Ian Pritchard is Ros's husband. He doubts her campaign, and later admits that he didn't vote for her. Unknown to Ros at the time, Ian laundered money many years before her taking office, a scandal which, as it starts to emerge, may force her to resign.

Emily Pritchard is Ros's older daughter. Emily finds her mother's new fame hard to deal with.  Initially a student at the University of Sussex, she soon drops out.  A magazine deal sees naked pictures of her projected onto the Houses of Parliament.  And when her father admits his money laundering to Emily, it is a secret she finds hard to keep.

Catherine Walker is a Conservative front-bencher designated by her party to demolish Ros in debate, but who instead defects to Ros's Purple Alliance.  She becomes Deputy Prime Minister and Chancellor of the Exchequer.  As a young woman at the University of Oxford, Catherine had the chance of a fellowship to study at Princeton University but her then-tutor Hilary Rees-Benson (later a political opponent) recommended another student instead, in part due to jealousy of Catherine—the two remain rivals even when serving together in Ros's cabinet. Catherine was formerly in love with Conservative Party Leader Paul Critchley, but he cheated on her and dropped her. While Chancellor, she conducts a sexual relationship with her speechwriter Ben Sixsmith—21 years her junior—becoming pregnant by him but terminating the pregnancy.

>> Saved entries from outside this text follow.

(* ===== verification/KvProactor.v ===== *)
(** The io_uring front end of the key/value server (Project1_KVstore/src/proactor.c):
    connections and event contexts on the heap, one request in flight for each
    connection and one accept, and the loop over completions.  liburing's submission
    queue is a type class with laws; which requests complete, and how, is input. *)
From S2P Require Import Prelude KvMem KvSpec KvProtocol KvReactor.
From Stdlib Require Import Ascii.

Definition ENTRIES_LENGTH : nat := 1024.

(** struct io_conn_s and struct io_event_s; a pointer is an address. *)
Record io_conn : Type := mk_io_conn { io_fd : Z; rbuf : list ascii; rlen : Z; wbuf : list ascii; wlen : Z }.
Inductive io_type : Type := EVENT_ACCEPT | EVENT_RECV | EVENT_SEND.
Record io_event : Type := mk_io_event { ie_type : io_type; listen_fd : Z; ie_conn : option nat }.
Definition io_conn_zero : io_conn := mk_io_conn 0 (zeros BUFFER_LENGTH) 0 (zeros BUFFER_LENGTH) 0.

(** A prepared request with its user data: io_uring_prep_accept, io_uring_prep_recv into
    the rbuf of the connection, io_uring_prep_send of [len] bytes of its wbuf. *)
Inductive sqe : Type :=
| SqeAccept (fd : Z) (data : nat)
| SqeRecv (fd : Z) (conn : nat) (data : nat)
| SqeSend (fd : Z) (conn : nat) (len : Z) (data : nat).

(** The submission queue.  io_uring_get_sqe appends an entry that holds nothing yet, or
    gives NULL; the io_uring_prep functions and io_uring_sqe_set_data fill the last one;
    io_uring_submit hands all of them over, in order. *)
Class Uring (U : Type → Type) : Type := {
  io_uring_queue_init {A} : nat → U A;
  io_uring_get_sqe {A} : U A → option (U A);
  io_uring_prep {A} : A → U A → U A;
  io_uring_submit {A} : U A → list (option A) * U A }.
Class UringLaws (U : Type → Type) `{Uring U} : Type := {
  sq_entries {A} : U A → list (option A);
  sq_size {A} : U A → nat;
  law_init {A} n : sq_entries (io_uring_queue_init (A:=A) n) = [] ∧ sq_size (io_uring_queue_init (A:=A) n) = n;
  law_get {A} (u : U A) : (length (sq_entries u) < sq_size u)%nat →
    ∃ u', io_uring_get_sqe u = Some u' ∧ sq_entries u' = sq_entries u ++ [None] ∧ sq_size u' = sq_size u;
  law_full {A} (u : U A) : (sq_size u ≤ length (sq_entries u))%nat → io_uring_get_sqe u = None;
  law_prep {A} (u : U A) l a : sq_entries u = l ++ [None] →
    sq_entries (io_uring_prep a u) = l ++ [Some a] ∧ sq_size (io_uring_prep a u) = sq_size u;
  law_submit {A} (u : U A) : (io_uring_submit u).1 = sq_entries u ∧
    sq_entries (io_uring_submit u).2 = [] ∧ sq_size (io_uring_submit u).2 = sq_size u }.

(** The state: the ring, the requests in flight, the live blocks and the next address, the
    outcomes of the coming calls of malloc, the bytes each send took, the closed descriptors. *)
Record proactor {U : Type → Type} : Type := mk_proactor {
  p_ring : U sqe; p_flight : list sqe; p_conns : gmap nat io_conn; p_events : gmap nat io_event;
  p_brk : nat; p_plan : list bool; p_wire : list (Z * list ascii); p_closed : list Z }.
Arguments proactor : clear implicits.

(** A completion: the position of its request among those in flight, cqe->res, and the
    bytes that a receive stored. *)
Record cqe : Type := mk_cqe { cq_idx : nat; cq_res : Z; cq_data : list ascii }.

Section proactor.
Context {E : Type} `{KvEngine E} {U : Type → Type} `{Uring U}.
Abbreviation pstate := (proactor U).
Abbreviation store := (pstate * (E * alloc))%type.

Definition with_ring u (s : pstate) := mk_proactor U u (p_flight s) (p_conns s) (p_events s) (p_brk s) (p_plan s) (p_wire s) (p_closed s).
Definition with_flight l (s : pstate) := mk_proactor U (p_ring s) l (p_conns s) (p_events s) (p_brk s) (p_plan s) (p_wire s) (p_closed s).
Definition with_conns m (s : pstate) := mk_proactor U (p_ring s) (p_flight s) m (p_events s) (p_brk s) (p_plan s) (p_wire s) (p_closed s).
Definition with_events m (s : pstate) := mk_proactor U (p_ring s) (p_flight s) (p_conns s) m (p_brk s) (p_plan s) (p_wire s) (p_closed s).
Definition with_brk b (s : pstate) := mk_proactor U (p_ring s) (p_flight s) (p_conns s) (p_events s) b (p_plan s) (p_wire s) (p_closed s).
Definition with_plan l (s : pstate) := mk_proactor U (p_ring s) (p_flight s) (p_conns s) (p_events s) (p_brk s) l (p_wire s) (p_closed s).
Definition with_wire l (s : pstate) := mk_proactor U (p_ring s) (p_flight s) (p_conns s) (p_events s) (p_brk s) (p_plan s) l (p_closed s).
Definition with_closed l (s : pstate) := mk_proactor U (p_ring s) (p_flight s) (p_conns s) (p_events s) (p_brk s) (p_plan s) (p_wire s) l.

(** ** Memory *)

(** The address of a new block, or [None]. *)
Definition malloc : M pstate (option nat) :=
  s ← get;
  match p_plan s with
  | false :: p => put (with_plan p s);; ret None
  | true :: p => put (with_plan p (with_brk (S (p_brk s)) s));; ret (Some (p_brk s))
  | [] => put (with_brk (S (p_brk s)) s);; ret (Some (p_brk s))
  end.
Definition load_conn (c : nat) : M pstate io_conn := s ← get; from_opt DanglingDeref (p_conns s !! c).
Definition store_conn (c : nat) (x : io_conn) : M pstate unit :=
  load_conn c;; modify (λ s, with_conns (<[c:=x]> (p_conns s)) s).
Definition free_conn (c : nat) : M pstate unit :=
  load_conn c;; modify (λ s, with_conns (delete c (p_conns s)) s).
Definition load_event (e : nat) : M pstate io_event := s ← get; from_opt DanglingDeref (p_events s !! e).
Definition free_event (e : nat) : M pstate unit :=
  load_event e;; modify (λ s, with_events (delete e (p_events s)) s).
Definition close (fd : Z) : M pstate unit := modify (λ s, with_closed (p_closed s ++ [fd]) s).

(** ** Requests *)

Definition get_sqe : M pstate bool :=
  s ← get;
  match io_uring_get_sqe (p_ring s) with
  | None => ret false
  | Some u => put (with_ring u s);; ret true
  end.
Definition prep (q : sqe) : M pstate unit := modify (λ s, with_ring (io_uring_prep q (p_ring s)) s).
(** malloc, memset and the fields of an event context. *)
Definition new_event (x : io_event) : M pstate (option nat) :=
  e ← malloc;
  match e with
  | None => ret None
  | Some e => modify (λ s, with_events (<[e:=x]> (p_events s)) s);; ret (Some e)
  end.

Definition set_event_accept (sockfd : Z) : M pstate Z :=
  ok ← get_sqe;
  if negb ok then ret (-1) else
  event ← new_event (mk_io_event EVENT_ACCEPT sockfd None);
  match event with
  | None => ret (-1)
  | Some event => prep (SqeAccept sockfd event);; ret 0
  end.
Definition set_event_recv (conn : nat) : M pstate Z :=
  ok ← get_sqe;
  if negb ok then ret (-1) else
  c ← load_conn conn;
  store_conn conn (mk_io_conn (io_fd c) (zeros BUFFER_LENGTH) 0 (wbuf c) (wlen c));;
  event ← new_event (mk_io_event EVENT_RECV (-1) (Some conn));
  match event with
  | None => ret (-1)
  | Some event => c ← load_conn conn; prep (SqeRecv (io_fd c) conn event);; ret 0
  end.
Definition set_event_send (conn : nat) : M pstate Z :=
  ok ← get_sqe;
  if negb ok then ret (-1) else
  event ← new_event (mk_io_event EVENT_SEND (-1) (Some conn));
  match event with
  | None => ret (-1)
  | Some event => c ← load_conn conn; prep (SqeSend (io_fd c) conn (wlen c) event);; ret 0
  end.

(** io_uring_submit.  An entry that was never prepared holds what an earlier request
    left in it.  A send of a negative length, or of more than the buffer, reads beyond it. *)
Fixpoint prepared (l : list (option sqe)) : M pstate (list sqe) :=
  match l with
  | [] => ret []
  | None :: _ => undef IndetRead
  | Some q :: l =>
      (if q is SqeSend _ _ len _ then
         if (len <? 0) || (Z.of_nat BUFFER_LENGTH <? len) then undef OutOfBounds else ret ()
       else ret ());;
      qs ← prepared l; ret (q :: qs)
  end.
Definition submit : M pstate unit :=
  s ← get;
  let '(l, u) := io_uring_submit (p_ring s) in
  put (with_ring u s);;
  qs ← prepared l;
  modify (λ s, with_flight (p_flight s ++ qs) s).

(** ** Completions *)

(** What the kernel did for a request that completes with [res]: the event context, or
    [None] when there is no such request. *)
Definition perform (q : sqe) (res : Z) (data : list ascii) : M pstate nat :=
  match q with
  | SqeAccept _ event => ret event
  | SqeRecv _ conn event =>
      (if res <=? 0 then ret () else
       c ← load_conn conn;
       let got := take (Z.to_nat res) data in
       store_conn conn (mk_io_conn (io_fd c) (got ++ drop (length got) (rbuf c)) (rlen c) (wbuf c) (wlen c)));;
      ret event
  | SqeSend fd conn len event =>
      (if res <? 0 then ret () else
       c ← load_conn conn;
       modify (λ s, with_wire (p_wire s ++ [(fd, take (Z.to_nat res) (take (Z.to_nat len) (wbuf c)))]) s));;
      ret event
  end.

Definition handle_accept (sockfd : Z) (event : nat) (res : Z) : M pstate unit :=
  if res <? 0 then set_event_accept sockfd;; free_event event else
  conn ← malloc;
  match conn with
  | None => close res;; set_event_accept sockfd;; free_event event
  | Some conn =>
      modify (λ s, with_conns (<[conn:=io_conn_zero]> (p_conns s)) s);;
      x ← load_event event;
      modify (λ s, with_events (<[event:=mk_io_event (ie_type x) (listen_fd x) (Some conn)]> (p_events s)) s);;
      c ← load_conn conn;
      store_conn conn (mk_io_conn res (rbuf c) (rlen c) (wbuf c) (wlen c));;
      set_event_recv conn;;
      set_event_accept sockfd;;
      free_event event
  end.
Definition drop_conn (conn event : nat) : M pstate unit :=
  c ← load_conn conn; close (io_fd c);; free_conn conn;; free_event event.
Definition handle_recv (event conn : nat) (res : Z) : M store unit :=
  c ← on_fst (load_conn conn);
  on_fst (store_conn conn (mk_io_conn (io_fd c) (rbuf c) res (wbuf c) (wlen c)));;
  if res <=? 0 then on_fst (drop_conn conn event) else
  (* printf and the handler read rbuf as a string *)
  msg ← from_opt OutOfBounds (c_string (rbuf c));
  ' (len, response) ← on_snd (kvs_protocol (Some msg) res);
  on_fst (
    c ← load_conn conn;
    let wbuf := zeros BUFFER_LENGTH in
    store_conn conn (mk_io_conn (io_fd c) (rbuf c) (rlen c)
      (match response with Some s => write_cstr s wbuf | None => wbuf end) len);;
    set_event_send conn;;
    free_event event).
Definition handle_send (event conn : nat) (res : Z) : M pstate unit :=
  if res <? 0 then drop_conn conn event else set_event_recv conn;; free_event event.

(** The switch over event->type. *)
Definition handle (sockfd : Z) (q : sqe) (c : cqe) : M store unit :=
  event ← on_fst (perform q (cq_res c) (cq_data c));
  x ← on_fst (load_event event);
  match ie_type x with
  | EVENT_ACCEPT => on_fst (handle_accept sockfd event (cq_res c))
  | EVENT_RECV => conn ← from_opt NullDeref (ie_conn x); handle_recv event conn (cq_res c)
  | EVENT_SEND => conn ← from_opt NullDeref (ie_conn x); on_fst (handle_send event conn (cq_res c))
  end.
(** A completion of no request is none. *)
Definition complete (sockfd : Z) (c : cqe) : M store unit :=
  s ← on_fst get;
  match p_flight s !! cq_idx c with
  | None => ret ()
  | Some q => on_fst (put (with_flight (delete (cq_idx c) (p_flight s)) s));; handle sockfd q c
  end.
Fixpoint complete_all (sockfd : Z) (cs : list cqe) : M store unit :=
  match cs with [] => ret () | c :: cs => complete sockfd c;; complete_all sockfd cs end.

(** proactor_start: [sockfd] is what init_server returns, [batches] are the completions
    that io_uring_peek_batch_cqe gives in each round. *)
Fixpoint proactor_loop (sockfd : Z) (batches : list (list cqe)) : M store unit :=
  match batches with
  | [] => ret ()
  | cs :: batches => on_fst submit;; complete_all sockfd cs;; proactor_loop sockfd batches
  end.
Definition proactor_start (sockfd : Z) (batches : list (list cqe)) : M store unit :=
  on_fst (modify (with_ring (io_uring_queue_init ENTRIES_LENGTH)));;
  on_fst (set_event_accept sockfd);;
  proactor_loop sockfd batches.
(** main of kvstore.c with this front end, up to the last of the completions. *)
Definition proactor_main (sockfd : Z) (batches : list (list cqe)) : M store unit :=
  on_snd init_kvengine;; proactor_start sockfd batches.
End proactor.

Hilary Rees-Benson is the Home Secretary in Ros's government. She was formerly a Liberal Democratic Party Home Affairs spokesman, and has an ongoing personal and political conflict with Catherine Walker (above). Rees-Benson leaks a number of secrets to the writer Alex Rafael about Pritchard's government, which damages it. She almost has to resign but agrees to absolute loyalty to Ros. Hilary makes a success of Ros's controversial proposal for Green Wednesday, a car ban on every Wednesday.

Kitty Porter is a wealthy businesswoman who becomes one of Ros's earliest supporters, bankrolling her campaign.  But Kitty's behind-the-scenes machinations represent another time bomb waiting to explode.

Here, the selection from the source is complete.